How Old Must You Be to Start Investing?


If investing is something that holds your interest, you may have already done some reading and research about the topic. One of the key ingredients to building wealth is time. The sooner you start investing, the faster you can build wealth. If you start investing at a young age, you can accumulate more money than if you wait until you are older to start. All of that being said, how old must you be to start investing?

1. Custodial Account

By setting up a custodial account under the supervision of a parent or guardian, you don’t necessarily have to wait until you are 18 to get started investing. Talk to a trusted adult about investing and feel them out about whether or not they would be willing to oversee such an account for you. Once you have done that, you can set up a custodial account with their help. Keep in mind, that whoever is helping you will have the power to use the money in whatever way they see fit, which is why trust is so important.
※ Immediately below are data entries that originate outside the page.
(* ===== verification/ObjectStore.v ===== *)
(** * Object storage (the crate object_store, as src/storage/gcs.rs and azure.rs use it)

    A bucket behind an interface: its calls with the errors the stores tell
    apart, and the laws its documentation states. A call that fails may have
    taken effect. *)
From S2P Require Import Prelude Str Protocol Api Json Records Oidc.
From Stdlib Require Import Ascii.

Local Open Scope string_scope.
Local Open Scope mbx_scope.

(** [object_store::Error], by what the stores match on. *)
Inductive ObjectError :=
  | NotFound
  | AlreadyExists
  | Precondition
  | OtherObjectError (display : string).

(** [error.into()] *)
Definition object_error (e : ObjectError) : StoreError :=
  OtherError
    match e with
    | NotFound => "object not found"
    | AlreadyExists => "object already exists"
    | Precondition => "precondition failed"
    | OtherObjectError display => display
    end.

(** [object_store::path::Path], built [From] a string, and [Uuid::new_v4]. *)
Class ObjectPaths := {
  ObjectPath : Type;
  object_path : string -> ObjectPath;
  path_display : ObjectPath -> string;
  uuid : nat -> string;
}.

(** A digest's key names it, and the first components of a path are kept
    apart. *)
Class ObjectPathLaws `{Protocol} `{ObjectPaths} : Prop := {
  blob_path_inj prefix d d' :
    digest_validate d = Ok tt -> digest_validate d' = Ok tt ->
    object_path (prefix ++ "/blobs/" ++ digest_key d) =
    object_path (prefix ++ "/blobs/" ++ digest_key d') -> d = d';
  upload_path prefix n d :
    digest_validate d = Ok tt ->
    object_path (prefix ++ "/uploads/" ++ uuid n) <>
    object_path (prefix ++ "/blobs/" ++ digest_key d);
}.

(** The calls. [os_write] is a [BufWriter] that a source is copied to, up to
    its [shutdown]; its errors are those of the copy and of the shutdown. *)
Inductive WriteError := CopyFailed (e : StoreError) | ShutdownFailed (e : StoreError).

Class ObjectStore `{ObjectPaths} (S : Type) := {
  (** [get]: the size in the metadata, and the stream *)
  os_get : ObjectPath -> M S ObjectError Blob;
  (** [get_range], of which only the outcome is used *)
  os_get_range : ObjectPath -> N -> N -> M S ObjectError unit;
  (** [put_opts] with [PutMode::Create] *)
  os_put_create : ObjectPath -> bytes -> M S ObjectError unit;
  os_write : ObjectPath -> bytes -> M S WriteError unit;
  (** [BufWriter::abort] *)
  os_abort : ObjectPath -> M S ObjectError unit;
  (** [copy_opts] with [CopyMode::Create] *)
  os_copy_create : ObjectPath -> ObjectPath -> M S ObjectError unit;
  os_delete : ObjectPath -> M S ObjectError unit;
}.

(** An object of a bucket: its content, which a copy that was only accepted
    still has to bring. *)
Inductive Object := Committed (content : bytes) | Pending (content : bytes).

(** Time passes: a pending object may have become readable. *)
Definition settles (o o' : option Object) : Prop :=
  o' = o \/ exists c, o = Some (Pending c) /\ o' = Some (Committed c).

#[export] Instance settles_preorder : PreOrder settles.
Proof.
  split; [by left|]. intros o1 o2 o3 [->|(c & -> & ->)] [->|(c' & Hc & ->)].
  - by left.
  - right. by exists c'.
  - right. by exists c.
  - done.
Qed.

(** What a call does to the object at one path, by its outcome. *)
Definition created_if_absent (content : bytes) (o o' : option Object) : Prop :=
  o = None /\ exists x, (x = Committed content \/ x = Pending content) /\ o' = Some x.

Class ObjectLaws `{ObjectPaths} (S : Type) `{!ObjectStore S} := {
  contents : S -> ObjectPath -> option Object;

  os_get_law p s s' r :
    os_get p s = (s', r) ->
    (forall q, settles (contents s q) (contents s' q)) /\
    match r with
    | Ok blob => forall c, contents s' p = Some (Committed c) ->
        blob_size blob = N.of_nat (length c) /\ streams (blob_stream blob) c
    | Err NotFound => contents s' p = None
    | Err _ => True
    end /\
    (contents s' p = None -> is_ok r = false);

  os_get_range_law p first last s s' r :
    os_get_range p first last s = (s', r) ->
    (forall q, settles (contents s q) (contents s' q)) /\
    ((first < last)%N -> r = Ok tt -> exists c, contents s' p = Some (Committed c));

  os_put_create_law p content s s' r :
    os_put_create p content s = (s', r) ->
    (forall q, q <> p -> settles (contents s q) (contents s' q)) /\
    match r with
    | Ok _ => contents s p = None /\ contents s' p = Some (Committed content)
    | Err (AlreadyExists | Precondition) =>
        is_Some (contents s p) /\ settles (contents s p) (contents s' p)
    | Err _ => settles (contents s p) (contents s' p) \/
        (contents s p = None /\ contents s' p = Some (Committed content))
    end;

  os_write_law p content s s' r :
    os_write p content s = (s', r) ->
    (forall q, q <> p -> settles (contents s q) (contents s' q)) /\
    (r = Ok tt -> contents s' p = Some (Committed content));

  os_abort_law p s s' r :
    os_abort p s = (s', r) -> forall q, q <> p -> settles (contents s q) (contents s' q);

  os_copy_create_law from to c s s' r :
    from <> to -> contents s from = Some (Committed c) ->
    os_copy_create from to s = (s', r) ->
    (forall q, q <> to -> settles (contents s q) (contents s' q)) /\
    match r with
    | Ok _ => created_if_absent c (contents s to) (contents s' to)
    | Err (AlreadyExists | Precondition) =>
        is_Some (contents s to) /\ settles (contents s to) (contents s' to)
    | Err _ => settles (contents s to) (contents s' to) \/
        created_if_absent c (contents s to) (contents s' to)
    end;

  os_delete_law p s s' r :
    os_delete p s = (s', r) -> forall q, q <> p -> settles (contents s q) (contents s' q);
}.

(** A bucket whose copies are complete when they are answered, as Cloud
    Storage's are within a bucket. *)
Class PromptCopies `{ObjectPaths} (S : Type) `{!ObjectStore S} `{!ObjectLaws S} : Prop := {
  never_pending (s : S) p c : contents s p <> Some (Pending c);
}.

(** [str::trim_matches(c)] *)
Fixpoint trim_start_matches (c : Ascii.ascii) (s : string) : string :=
  match s with
  | EmptyString => ""
  | String a s' => if Ascii.eqb a c then trim_start_matches c s' else s
  end.
Definition trim_matches (c : Ascii.ascii) (s : string) : string :=
  trim_end_matches c (trim_start_matches c s).

(** What may keep the source of a put from being opened or read. *)
Class SourceFile := { source_fault : nat -> option StoreError }.

(** ** What the stores on a bucket share

    [GcsStore] and [AzureStore] are one struct, with the same keys, the same
    [get] and the same way to stage an upload. *)

Section Bucket.
Context `{Protocol} `{ObjectPaths} `{SourceFile} {S : Type} `{!ObjectStore S}.

(** [uploads] counts the keys and the source files used so far. *)
Record Bucket := mkBucket { store : S; prefix : string; uploads : nat }.

Definition from_store (store : S) (prefix : string) : Bucket :=
  mkBucket store (trim_matches "/"%char prefix) 0.

Definition blob_path (prefix : string) (d : Digest) : ObjectPath :=
  object_path (prefix ++ "/blobs/" ++ digest_key d).
Definition staging_path (prefix : string) (n : nat) : ObjectPath :=
  object_path (prefix ++ "/uploads/" ++ uuid n).

Definition key (self : Bucket) (digest : Digest) : ObjectPath := blob_path (prefix self) digest.

(** A call on the bucket. *)
Definition on_store {E A} (c : M S E A) : M Bucket E A :=
  fun self => let '(s, r) := c (store self) in (mkBucket s (prefix self) (uploads self), r).

(** [Uuid::new_v4()] *)
Definition upload_key : M Bucket StoreError ObjectPath :=
  fun self => (mkBucket (store self) (prefix self) (Datatypes.S (uploads self)),
               Ok (staging_path (prefix self) (uploads self))).

(** [tokio::fs::read(source)] or [File::open(source)]. *)
Definition open_source : M Bucket StoreError unit :=
  fun self => (mkBucket (store self) (prefix self) (Datatypes.S (uploads self)),
               match source_fault (uploads self) with Some e => Err e | None => Ok tt end).

Definition get_object_at (key : ObjectPath) : M Bucket StoreError (option Blob) :=
  fun self =>
    match on_store (os_get key) self with
    | (self, Ok blob) => (self, Ok (Some blob))
    | (self, Err NotFound) => (self, Ok None)
    | (self, Err error) => (self, Err (object_error error))
    end.

(** [let _ = ...] *)
Definition ignore {E A} (c : M Bucket E A) : M Bucket StoreError unit :=
  fun self => let '(self, _) := c self in (self, Ok tt).

(** [tokio::io::copy] into the writer and [shutdown]; what was staged is
    given up on a failure. *)
Definition stage (upload_key : ObjectPath) (source : bytes) : M Bucket StoreError unit :=
  fun self =>
    match on_store (os_write upload_key source) self with
    | (self, Ok _) => (self, Ok tt)
    | (self, Err (CopyFailed error)) =>
        (ignore (on_store (os_abort upload_key)) ;~ m_throw error) self
    | (self, Err (ShutdownFailed error)) =>
        (ignore (on_store (os_delete upload_key)) ;~ m_throw error) self
    end.

(** The outcome of a create-only request. *)
Definition create_outcome (r : result ObjectError unit) : result StoreError PutOutcome :=
  match r with
  | Ok _ => Ok PutCreated
  | Err (AlreadyExists | Precondition) => Ok PutAlreadyExists
  | Err error => Err (object_error error)
  end.
End Bucket.
Arguments Bucket : clear implicits.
Since you are younger, you will probably want to search for a way to invest that charges little-to-no fees and a small account balance requirement. Fortunately, there are companies that offer investing accounts like this. Setting up a custodial account has a number of other advantages. For instance, your tax rate will be used for the payment of any dividends and also for withdrawals, which should be lower than that of your parents. A disadvantage, however, is that this type of investing could be a drawback once it comes time to apply for financial aid when you are entering college.

2. 529 Plan

Those interested in saving for college could set up a 529 plan if they are underage. This kind of investment plan has tax benefits that could help your parents too. You can open two different types of 529 plans. Whether you choose the prepaid tuition plan or the college savings investment plan, you will have certain rules that must be followed in order to invest. Some of these rules differ depending on what part of the country you live in. It’s important to do your homework and consider all of your options carefully before choosing this as a way to start investing.

3. Guardian Account

Another way to invest is through a guardian account. You will still need to have an adult help you set it up and manage it, but money can be withdrawn from it at any time for any reason. Whoever is helping you manage the account will be responsible for taxes and earnings. Additionally, they will have control over the account. Trust is, once again, of utmost importance. One of the good things about this type of account is that you can use it for anything, including a car, your first house, or a future business you wish to start or buy.

Even though you must be 18 in some states and 21 in others in order to invest in stocks, there are ways to invest when you are younger, as you can see from the information above. So, how old must you be to start investing? The answer is that it depends on what you want to invest in as well as what kind of help you can get doing it.